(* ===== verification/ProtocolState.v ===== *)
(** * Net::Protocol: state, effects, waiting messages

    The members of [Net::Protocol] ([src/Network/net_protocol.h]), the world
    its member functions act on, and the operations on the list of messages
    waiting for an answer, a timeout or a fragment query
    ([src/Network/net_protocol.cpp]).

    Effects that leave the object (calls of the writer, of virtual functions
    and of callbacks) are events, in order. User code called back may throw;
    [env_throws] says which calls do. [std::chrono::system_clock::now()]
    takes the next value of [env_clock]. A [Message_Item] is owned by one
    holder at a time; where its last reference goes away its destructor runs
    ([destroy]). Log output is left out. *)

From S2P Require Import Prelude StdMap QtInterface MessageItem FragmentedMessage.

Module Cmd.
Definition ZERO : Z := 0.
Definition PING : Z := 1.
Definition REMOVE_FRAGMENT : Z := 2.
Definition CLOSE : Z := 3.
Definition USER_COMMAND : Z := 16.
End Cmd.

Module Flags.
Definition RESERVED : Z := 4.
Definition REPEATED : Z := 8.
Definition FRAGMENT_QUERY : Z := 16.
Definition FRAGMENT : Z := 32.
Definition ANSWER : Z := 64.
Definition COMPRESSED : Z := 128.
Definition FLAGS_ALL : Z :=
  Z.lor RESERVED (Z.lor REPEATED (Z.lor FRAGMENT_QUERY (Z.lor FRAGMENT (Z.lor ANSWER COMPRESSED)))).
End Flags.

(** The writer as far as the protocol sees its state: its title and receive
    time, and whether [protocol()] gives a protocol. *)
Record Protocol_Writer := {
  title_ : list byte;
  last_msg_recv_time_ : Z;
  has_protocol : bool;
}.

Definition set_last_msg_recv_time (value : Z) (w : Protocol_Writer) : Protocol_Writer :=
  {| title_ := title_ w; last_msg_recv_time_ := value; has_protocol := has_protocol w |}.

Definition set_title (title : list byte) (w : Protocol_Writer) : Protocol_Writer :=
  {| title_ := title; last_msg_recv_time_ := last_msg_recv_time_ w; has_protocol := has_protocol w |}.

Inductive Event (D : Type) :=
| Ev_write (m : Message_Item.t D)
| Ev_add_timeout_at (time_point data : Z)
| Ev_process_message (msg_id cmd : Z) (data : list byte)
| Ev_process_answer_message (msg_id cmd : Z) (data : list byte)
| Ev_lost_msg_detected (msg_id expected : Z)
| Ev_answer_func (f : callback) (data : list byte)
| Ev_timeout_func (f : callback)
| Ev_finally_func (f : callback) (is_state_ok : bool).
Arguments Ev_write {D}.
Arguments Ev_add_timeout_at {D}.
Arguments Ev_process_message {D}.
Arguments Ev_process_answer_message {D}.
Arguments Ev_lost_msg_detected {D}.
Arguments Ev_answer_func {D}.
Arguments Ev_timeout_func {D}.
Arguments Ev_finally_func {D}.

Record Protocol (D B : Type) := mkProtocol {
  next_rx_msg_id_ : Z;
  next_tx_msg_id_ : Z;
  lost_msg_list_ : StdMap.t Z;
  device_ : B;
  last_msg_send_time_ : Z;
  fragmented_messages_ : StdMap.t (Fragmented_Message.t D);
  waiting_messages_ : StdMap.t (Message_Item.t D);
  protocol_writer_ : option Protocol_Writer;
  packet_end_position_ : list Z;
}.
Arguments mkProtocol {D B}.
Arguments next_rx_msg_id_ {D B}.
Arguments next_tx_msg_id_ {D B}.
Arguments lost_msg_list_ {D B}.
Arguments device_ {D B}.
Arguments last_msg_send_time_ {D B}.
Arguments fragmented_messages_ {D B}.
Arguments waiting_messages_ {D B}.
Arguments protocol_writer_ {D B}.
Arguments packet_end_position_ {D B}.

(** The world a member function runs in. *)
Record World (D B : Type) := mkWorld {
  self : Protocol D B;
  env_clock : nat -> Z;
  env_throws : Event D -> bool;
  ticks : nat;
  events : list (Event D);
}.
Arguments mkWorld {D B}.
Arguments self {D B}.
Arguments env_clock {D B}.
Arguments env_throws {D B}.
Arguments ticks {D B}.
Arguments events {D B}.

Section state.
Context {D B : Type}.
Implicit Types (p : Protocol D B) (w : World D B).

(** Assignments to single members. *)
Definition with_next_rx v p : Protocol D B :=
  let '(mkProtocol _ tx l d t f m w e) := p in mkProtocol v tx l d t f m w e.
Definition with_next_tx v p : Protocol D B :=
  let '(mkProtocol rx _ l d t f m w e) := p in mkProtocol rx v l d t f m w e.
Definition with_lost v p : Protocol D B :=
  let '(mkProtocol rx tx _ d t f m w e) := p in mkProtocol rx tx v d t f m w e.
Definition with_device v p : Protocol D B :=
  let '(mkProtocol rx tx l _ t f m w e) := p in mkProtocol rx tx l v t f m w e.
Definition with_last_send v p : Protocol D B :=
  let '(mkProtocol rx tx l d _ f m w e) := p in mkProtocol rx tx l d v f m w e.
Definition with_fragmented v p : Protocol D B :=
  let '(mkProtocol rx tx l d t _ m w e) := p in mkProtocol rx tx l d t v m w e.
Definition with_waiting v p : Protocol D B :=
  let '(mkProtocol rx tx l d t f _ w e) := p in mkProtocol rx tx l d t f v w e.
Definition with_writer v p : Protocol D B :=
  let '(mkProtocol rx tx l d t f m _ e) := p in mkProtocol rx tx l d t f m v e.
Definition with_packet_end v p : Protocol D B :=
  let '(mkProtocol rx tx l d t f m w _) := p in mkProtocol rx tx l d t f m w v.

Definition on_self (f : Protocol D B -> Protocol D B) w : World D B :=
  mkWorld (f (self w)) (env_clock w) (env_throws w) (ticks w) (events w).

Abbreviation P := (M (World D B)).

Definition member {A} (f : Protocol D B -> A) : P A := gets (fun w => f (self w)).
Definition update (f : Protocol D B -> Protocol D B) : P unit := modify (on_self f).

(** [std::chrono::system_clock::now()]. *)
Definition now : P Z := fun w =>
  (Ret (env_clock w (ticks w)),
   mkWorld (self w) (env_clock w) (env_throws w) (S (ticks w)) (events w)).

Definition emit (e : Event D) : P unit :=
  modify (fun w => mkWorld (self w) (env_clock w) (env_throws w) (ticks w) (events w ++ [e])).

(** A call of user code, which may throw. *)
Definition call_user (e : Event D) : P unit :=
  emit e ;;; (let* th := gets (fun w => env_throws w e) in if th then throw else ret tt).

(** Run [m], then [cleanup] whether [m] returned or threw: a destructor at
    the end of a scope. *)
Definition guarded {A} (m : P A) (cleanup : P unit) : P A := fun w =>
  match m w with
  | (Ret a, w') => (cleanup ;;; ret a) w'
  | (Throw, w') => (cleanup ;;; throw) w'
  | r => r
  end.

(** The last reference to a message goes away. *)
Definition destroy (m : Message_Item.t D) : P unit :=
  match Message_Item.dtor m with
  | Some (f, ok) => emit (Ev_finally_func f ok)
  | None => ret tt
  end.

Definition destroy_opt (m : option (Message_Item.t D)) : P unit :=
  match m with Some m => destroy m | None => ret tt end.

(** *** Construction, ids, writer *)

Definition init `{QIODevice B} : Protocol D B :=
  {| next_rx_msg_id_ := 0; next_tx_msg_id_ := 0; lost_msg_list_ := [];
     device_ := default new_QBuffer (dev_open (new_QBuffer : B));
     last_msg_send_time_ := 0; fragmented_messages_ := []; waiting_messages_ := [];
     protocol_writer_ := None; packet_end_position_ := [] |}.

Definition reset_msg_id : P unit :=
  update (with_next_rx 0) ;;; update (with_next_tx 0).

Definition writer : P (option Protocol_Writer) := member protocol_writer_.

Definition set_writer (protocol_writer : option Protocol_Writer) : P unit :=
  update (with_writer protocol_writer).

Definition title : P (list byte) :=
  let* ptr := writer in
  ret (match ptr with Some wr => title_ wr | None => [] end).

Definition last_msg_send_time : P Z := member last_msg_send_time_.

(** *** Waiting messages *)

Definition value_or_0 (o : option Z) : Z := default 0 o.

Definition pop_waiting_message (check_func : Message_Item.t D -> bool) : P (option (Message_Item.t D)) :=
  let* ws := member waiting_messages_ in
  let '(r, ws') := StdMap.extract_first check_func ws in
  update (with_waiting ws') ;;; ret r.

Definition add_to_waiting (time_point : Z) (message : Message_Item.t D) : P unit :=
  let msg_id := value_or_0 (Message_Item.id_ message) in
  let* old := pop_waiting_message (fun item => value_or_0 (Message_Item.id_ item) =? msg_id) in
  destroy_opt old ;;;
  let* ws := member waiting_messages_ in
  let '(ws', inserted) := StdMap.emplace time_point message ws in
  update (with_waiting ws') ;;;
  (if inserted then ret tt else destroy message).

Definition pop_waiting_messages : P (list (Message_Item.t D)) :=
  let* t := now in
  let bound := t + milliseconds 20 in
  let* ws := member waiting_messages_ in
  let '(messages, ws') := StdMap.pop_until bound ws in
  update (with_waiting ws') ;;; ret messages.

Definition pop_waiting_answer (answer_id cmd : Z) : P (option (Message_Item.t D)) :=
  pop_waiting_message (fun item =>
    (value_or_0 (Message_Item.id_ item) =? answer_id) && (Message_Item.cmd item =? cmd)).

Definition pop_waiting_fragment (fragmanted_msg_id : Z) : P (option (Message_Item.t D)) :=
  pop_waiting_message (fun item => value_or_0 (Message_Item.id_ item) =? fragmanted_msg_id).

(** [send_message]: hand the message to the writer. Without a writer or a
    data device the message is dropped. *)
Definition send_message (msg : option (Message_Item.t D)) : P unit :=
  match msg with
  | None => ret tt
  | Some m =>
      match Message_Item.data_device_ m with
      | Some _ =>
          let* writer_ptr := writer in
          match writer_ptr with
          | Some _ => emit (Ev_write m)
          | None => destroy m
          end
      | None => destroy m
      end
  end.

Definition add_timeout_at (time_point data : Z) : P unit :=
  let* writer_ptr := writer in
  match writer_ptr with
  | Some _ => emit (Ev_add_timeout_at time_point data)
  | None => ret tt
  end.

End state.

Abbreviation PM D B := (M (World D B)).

☆ ☆ ☆ ☆ ☆ ☆ ☆

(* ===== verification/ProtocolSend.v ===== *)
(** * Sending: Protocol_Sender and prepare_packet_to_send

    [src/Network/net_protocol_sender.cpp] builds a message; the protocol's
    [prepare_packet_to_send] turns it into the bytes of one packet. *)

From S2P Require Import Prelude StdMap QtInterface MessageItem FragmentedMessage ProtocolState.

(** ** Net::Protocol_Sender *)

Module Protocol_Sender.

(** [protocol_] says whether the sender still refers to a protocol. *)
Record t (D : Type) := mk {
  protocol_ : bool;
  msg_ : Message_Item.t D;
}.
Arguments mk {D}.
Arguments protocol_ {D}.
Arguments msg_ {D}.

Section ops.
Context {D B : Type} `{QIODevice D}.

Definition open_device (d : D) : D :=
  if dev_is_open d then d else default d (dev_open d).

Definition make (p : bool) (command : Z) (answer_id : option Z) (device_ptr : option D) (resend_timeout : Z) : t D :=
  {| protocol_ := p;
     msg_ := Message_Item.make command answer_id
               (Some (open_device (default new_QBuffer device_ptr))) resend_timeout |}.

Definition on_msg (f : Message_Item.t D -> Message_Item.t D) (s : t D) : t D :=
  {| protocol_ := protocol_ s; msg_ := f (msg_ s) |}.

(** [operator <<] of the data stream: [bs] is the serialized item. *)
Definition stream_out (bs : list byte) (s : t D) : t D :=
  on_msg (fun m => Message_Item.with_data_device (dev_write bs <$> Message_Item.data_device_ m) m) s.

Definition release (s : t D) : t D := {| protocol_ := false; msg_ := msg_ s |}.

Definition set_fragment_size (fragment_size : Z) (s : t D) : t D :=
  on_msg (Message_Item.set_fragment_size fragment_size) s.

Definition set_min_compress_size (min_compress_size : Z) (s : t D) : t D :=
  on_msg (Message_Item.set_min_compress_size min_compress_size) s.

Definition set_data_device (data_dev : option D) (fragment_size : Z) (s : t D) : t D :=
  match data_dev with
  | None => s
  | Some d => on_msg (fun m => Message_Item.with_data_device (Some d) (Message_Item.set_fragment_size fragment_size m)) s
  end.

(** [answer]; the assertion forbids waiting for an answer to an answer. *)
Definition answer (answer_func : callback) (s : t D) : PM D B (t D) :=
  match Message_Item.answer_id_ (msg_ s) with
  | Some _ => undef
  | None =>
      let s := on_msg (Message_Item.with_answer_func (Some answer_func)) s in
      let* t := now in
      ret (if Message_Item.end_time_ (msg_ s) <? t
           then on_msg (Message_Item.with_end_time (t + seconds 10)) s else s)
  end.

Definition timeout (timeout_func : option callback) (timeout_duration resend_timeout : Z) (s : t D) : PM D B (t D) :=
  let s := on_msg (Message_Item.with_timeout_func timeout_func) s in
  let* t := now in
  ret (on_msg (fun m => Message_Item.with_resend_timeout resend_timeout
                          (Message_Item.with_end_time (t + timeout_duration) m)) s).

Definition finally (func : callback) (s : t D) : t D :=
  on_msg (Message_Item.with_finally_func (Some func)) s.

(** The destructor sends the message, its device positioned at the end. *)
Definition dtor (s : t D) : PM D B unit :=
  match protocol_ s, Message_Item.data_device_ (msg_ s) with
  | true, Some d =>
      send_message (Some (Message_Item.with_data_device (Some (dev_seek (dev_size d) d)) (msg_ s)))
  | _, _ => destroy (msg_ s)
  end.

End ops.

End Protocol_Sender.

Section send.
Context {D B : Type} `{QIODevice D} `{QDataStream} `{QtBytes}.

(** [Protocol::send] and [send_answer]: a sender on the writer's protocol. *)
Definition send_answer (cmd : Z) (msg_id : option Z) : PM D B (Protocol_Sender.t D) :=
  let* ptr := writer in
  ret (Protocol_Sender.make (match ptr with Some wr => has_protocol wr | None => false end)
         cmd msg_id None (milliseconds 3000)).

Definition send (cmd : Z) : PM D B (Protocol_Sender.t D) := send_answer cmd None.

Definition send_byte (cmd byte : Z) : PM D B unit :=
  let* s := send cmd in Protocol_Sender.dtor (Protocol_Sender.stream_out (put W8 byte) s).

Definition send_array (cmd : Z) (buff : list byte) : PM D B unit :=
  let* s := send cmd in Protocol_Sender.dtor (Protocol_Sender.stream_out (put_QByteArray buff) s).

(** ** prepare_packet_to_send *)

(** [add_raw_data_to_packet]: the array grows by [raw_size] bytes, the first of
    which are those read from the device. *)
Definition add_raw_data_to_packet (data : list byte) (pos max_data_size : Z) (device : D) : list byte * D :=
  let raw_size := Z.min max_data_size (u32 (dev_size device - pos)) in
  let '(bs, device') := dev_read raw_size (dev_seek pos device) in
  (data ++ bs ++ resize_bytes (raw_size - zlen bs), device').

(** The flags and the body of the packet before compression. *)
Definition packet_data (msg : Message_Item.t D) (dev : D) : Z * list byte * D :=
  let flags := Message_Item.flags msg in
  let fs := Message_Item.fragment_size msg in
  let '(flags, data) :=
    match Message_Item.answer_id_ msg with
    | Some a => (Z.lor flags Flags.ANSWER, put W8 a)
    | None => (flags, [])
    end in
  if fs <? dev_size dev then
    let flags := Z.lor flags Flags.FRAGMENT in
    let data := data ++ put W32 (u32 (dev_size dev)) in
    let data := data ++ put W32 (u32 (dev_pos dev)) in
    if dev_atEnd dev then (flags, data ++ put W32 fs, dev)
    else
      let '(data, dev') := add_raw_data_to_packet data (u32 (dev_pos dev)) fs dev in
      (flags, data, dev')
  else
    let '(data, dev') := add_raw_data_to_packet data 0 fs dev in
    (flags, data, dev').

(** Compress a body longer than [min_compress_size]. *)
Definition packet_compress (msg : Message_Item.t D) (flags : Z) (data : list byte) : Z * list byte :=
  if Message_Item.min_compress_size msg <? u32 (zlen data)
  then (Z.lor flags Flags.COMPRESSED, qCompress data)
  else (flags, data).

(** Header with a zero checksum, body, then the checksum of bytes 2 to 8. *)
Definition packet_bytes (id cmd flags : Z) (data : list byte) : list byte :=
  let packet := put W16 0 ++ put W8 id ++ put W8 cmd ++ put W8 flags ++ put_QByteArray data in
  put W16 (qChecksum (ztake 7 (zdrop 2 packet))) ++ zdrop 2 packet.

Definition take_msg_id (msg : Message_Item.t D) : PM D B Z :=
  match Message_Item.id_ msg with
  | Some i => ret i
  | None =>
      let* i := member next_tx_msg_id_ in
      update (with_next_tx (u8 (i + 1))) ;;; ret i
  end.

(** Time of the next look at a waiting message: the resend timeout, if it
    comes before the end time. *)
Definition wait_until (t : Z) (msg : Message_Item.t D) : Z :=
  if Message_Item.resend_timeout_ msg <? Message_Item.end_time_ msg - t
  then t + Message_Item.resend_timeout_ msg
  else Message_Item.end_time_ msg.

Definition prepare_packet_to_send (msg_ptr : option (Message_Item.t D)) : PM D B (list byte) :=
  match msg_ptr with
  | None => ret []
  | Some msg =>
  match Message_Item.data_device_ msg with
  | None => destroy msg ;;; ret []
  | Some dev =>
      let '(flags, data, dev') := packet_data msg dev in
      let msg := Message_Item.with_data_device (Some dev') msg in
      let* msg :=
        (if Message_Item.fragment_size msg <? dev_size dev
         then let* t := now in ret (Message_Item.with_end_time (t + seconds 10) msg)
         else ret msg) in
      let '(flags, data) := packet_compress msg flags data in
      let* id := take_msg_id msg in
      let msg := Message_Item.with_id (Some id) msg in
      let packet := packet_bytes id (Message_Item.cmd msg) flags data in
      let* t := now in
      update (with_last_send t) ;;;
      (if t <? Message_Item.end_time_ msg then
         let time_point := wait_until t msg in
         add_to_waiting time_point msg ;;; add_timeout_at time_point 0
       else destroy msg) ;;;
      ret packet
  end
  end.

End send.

☆ ☆ ☆ ☆ ☆ ☆ ☆

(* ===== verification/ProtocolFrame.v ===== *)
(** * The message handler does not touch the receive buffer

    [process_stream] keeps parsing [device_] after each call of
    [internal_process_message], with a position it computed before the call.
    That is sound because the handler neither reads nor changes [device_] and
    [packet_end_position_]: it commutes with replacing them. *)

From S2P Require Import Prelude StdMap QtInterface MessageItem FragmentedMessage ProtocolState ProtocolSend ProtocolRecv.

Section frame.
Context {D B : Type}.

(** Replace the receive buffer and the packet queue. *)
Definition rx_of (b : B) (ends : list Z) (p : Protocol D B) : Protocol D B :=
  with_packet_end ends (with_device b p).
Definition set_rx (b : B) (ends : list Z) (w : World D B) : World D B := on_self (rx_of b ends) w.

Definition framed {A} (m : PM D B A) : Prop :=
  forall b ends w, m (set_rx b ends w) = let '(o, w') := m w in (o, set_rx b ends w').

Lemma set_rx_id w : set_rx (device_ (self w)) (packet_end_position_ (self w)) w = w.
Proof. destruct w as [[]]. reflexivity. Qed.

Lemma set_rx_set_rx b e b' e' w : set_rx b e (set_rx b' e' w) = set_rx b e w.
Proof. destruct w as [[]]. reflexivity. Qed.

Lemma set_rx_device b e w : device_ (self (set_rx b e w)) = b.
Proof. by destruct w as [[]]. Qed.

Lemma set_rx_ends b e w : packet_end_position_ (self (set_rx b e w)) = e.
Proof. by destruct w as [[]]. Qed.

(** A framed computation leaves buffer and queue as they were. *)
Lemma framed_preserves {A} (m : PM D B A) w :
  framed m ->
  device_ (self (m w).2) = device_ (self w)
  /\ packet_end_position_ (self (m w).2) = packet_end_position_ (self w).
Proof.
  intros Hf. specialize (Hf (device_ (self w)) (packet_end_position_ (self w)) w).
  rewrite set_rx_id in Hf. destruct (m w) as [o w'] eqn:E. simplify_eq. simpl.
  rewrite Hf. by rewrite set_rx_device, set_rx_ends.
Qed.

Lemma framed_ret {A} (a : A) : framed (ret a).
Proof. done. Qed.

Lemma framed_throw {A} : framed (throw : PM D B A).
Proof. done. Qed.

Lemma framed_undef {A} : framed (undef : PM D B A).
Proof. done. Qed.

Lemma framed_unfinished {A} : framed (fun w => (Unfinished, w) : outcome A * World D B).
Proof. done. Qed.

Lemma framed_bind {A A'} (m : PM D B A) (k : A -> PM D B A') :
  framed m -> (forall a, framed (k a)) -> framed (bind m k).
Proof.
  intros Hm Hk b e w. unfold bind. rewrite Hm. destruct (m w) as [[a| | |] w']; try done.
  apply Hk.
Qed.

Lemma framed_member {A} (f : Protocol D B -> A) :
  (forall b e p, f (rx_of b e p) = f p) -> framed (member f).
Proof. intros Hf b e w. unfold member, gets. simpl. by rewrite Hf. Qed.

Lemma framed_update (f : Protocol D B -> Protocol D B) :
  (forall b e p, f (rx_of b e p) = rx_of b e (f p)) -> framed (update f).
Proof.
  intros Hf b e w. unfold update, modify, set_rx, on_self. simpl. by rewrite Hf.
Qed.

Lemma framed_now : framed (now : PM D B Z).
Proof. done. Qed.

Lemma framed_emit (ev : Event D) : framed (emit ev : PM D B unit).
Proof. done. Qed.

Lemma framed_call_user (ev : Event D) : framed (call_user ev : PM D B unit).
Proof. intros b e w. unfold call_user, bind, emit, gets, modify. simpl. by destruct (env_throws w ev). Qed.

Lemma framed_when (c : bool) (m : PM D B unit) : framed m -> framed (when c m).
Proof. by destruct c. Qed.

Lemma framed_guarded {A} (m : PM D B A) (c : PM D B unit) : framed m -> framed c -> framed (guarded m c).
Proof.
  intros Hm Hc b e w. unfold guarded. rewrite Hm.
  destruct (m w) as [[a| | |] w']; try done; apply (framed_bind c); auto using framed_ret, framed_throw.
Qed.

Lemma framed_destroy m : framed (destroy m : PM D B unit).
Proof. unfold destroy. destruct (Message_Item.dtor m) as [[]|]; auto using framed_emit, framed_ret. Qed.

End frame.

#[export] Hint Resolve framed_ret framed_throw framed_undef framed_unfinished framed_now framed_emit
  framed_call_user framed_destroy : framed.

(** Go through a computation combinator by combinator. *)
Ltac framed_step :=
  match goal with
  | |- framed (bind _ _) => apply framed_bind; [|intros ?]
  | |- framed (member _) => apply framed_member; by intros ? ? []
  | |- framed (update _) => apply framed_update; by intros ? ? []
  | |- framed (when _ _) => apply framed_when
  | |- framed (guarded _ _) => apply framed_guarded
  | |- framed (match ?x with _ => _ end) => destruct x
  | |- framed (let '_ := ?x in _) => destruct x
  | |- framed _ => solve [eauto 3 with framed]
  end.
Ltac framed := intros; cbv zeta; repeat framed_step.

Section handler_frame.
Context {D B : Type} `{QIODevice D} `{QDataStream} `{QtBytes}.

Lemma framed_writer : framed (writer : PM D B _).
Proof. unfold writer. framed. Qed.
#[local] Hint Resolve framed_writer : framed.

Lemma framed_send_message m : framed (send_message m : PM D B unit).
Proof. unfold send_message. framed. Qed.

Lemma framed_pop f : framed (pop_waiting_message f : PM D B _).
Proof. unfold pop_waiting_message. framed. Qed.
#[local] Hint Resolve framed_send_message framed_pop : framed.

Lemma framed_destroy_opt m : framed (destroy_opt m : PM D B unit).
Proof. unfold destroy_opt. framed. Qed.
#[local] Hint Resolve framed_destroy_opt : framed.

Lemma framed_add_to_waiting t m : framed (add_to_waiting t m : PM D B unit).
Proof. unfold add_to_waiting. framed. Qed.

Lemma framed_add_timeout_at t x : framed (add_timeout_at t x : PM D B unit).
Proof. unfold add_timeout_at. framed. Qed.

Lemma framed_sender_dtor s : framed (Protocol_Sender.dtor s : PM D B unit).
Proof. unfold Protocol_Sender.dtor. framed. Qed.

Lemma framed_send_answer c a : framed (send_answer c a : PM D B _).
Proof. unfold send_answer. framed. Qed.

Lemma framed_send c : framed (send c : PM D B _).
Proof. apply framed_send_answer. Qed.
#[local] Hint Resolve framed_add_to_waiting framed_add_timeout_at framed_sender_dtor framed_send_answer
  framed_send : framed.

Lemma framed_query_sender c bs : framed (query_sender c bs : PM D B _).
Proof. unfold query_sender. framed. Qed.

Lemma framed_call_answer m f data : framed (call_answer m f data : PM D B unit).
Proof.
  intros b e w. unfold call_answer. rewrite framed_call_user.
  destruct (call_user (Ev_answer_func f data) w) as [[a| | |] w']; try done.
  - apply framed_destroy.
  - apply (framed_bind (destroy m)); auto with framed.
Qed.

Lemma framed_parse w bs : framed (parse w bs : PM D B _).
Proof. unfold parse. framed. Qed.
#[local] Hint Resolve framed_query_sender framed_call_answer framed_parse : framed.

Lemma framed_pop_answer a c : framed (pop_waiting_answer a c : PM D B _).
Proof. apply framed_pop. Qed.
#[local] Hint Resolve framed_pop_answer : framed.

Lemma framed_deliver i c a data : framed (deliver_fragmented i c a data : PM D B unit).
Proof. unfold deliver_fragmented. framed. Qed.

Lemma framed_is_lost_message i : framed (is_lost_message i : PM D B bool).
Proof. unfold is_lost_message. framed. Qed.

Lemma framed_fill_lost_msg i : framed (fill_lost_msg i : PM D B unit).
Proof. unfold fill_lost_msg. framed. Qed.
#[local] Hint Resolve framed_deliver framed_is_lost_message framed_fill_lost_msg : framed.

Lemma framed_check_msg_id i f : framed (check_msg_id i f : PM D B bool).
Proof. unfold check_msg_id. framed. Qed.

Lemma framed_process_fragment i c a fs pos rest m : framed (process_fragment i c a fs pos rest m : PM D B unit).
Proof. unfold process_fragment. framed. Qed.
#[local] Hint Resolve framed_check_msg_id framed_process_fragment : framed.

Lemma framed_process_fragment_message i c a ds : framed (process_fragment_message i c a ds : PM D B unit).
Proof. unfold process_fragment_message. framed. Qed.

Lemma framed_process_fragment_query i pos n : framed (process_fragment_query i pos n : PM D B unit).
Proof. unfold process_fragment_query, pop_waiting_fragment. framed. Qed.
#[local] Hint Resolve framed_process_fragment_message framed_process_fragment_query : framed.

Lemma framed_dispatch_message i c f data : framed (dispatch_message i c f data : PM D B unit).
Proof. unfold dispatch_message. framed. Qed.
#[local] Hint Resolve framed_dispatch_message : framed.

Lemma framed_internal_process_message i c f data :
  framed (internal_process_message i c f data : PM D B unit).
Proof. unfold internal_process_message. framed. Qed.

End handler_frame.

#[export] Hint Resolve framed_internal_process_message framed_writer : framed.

☆ ☆ ☆ ☆ ☆ ☆ ☆

Work to be completed -
Using the records above, write out exactly the lines between the one holding "(* ===== verification/ProtocolState.v" and the one holding "callback) (data : list byte)", inclusive; leave everything else out.

Solution -
(* ===== verification/ProtocolState.v ===== *)
(** * Net::Protocol: state, effects, waiting messages

    The members of [Net::Protocol] ([src/Network/net_protocol.h]), the world
    its member functions act on, and the operations on the list of messages
    waiting for an answer, a timeout or a fragment query
    ([src/Network/net_protocol.cpp]).

    Effects that leave the object (calls of the writer, of virtual functions
    and of callbacks) are events, in order. User code called back may throw;
    [env_throws] says which calls do. [std::chrono::system_clock::now()]
    takes the next value of [env_clock]. A [Message_Item] is owned by one
    holder at a time; where its last reference goes away its destructor runs
    ([destroy]). Log output is left out. *)

From S2P Require Import Prelude StdMap QtInterface MessageItem FragmentedMessage.

Module Cmd.
Definition ZERO : Z := 0.
Definition PING : Z := 1.
Definition REMOVE_FRAGMENT : Z := 2.
Definition CLOSE : Z := 3.
Definition USER_COMMAND : Z := 16.
End Cmd.

Module Flags.
Definition RESERVED : Z := 4.
Definition REPEATED : Z := 8.
Definition FRAGMENT_QUERY : Z := 16.
Definition FRAGMENT : Z := 32.
Definition ANSWER : Z := 64.
Definition COMPRESSED : Z := 128.
Definition FLAGS_ALL : Z :=
  Z.lor RESERVED (Z.lor REPEATED (Z.lor FRAGMENT_QUERY (Z.lor FRAGMENT (Z.lor ANSWER COMPRESSED)))).
End Flags.

(** The writer as far as the protocol sees its state: its title and receive
    time, and whether [protocol()] gives a protocol. *)
Record Protocol_Writer := {
  title_ : list byte;
  last_msg_recv_time_ : Z;
  has_protocol : bool;
}.

Definition set_last_msg_recv_time (value : Z) (w : Protocol_Writer) : Protocol_Writer :=
  {| title_ := title_ w; last_msg_recv_time_ := value; has_protocol := has_protocol w |}.

Definition set_title (title : list byte) (w : Protocol_Writer) : Protocol_Writer :=
  {| title_ := title; last_msg_recv_time_ := last_msg_recv_time_ w; has_protocol := has_protocol w |}.

Inductive Event (D : Type) :=
| Ev_write (m : Message_Item.t D)
| Ev_add_timeout_at (time_point data : Z)
| Ev_process_message (msg_id cmd : Z) (data : list byte)
| Ev_process_answer_message (msg_id cmd : Z) (data : list byte)
| Ev_lost_msg_detected (msg_id expected : Z)
| Ev_answer_func (f : callback) (data : list byte)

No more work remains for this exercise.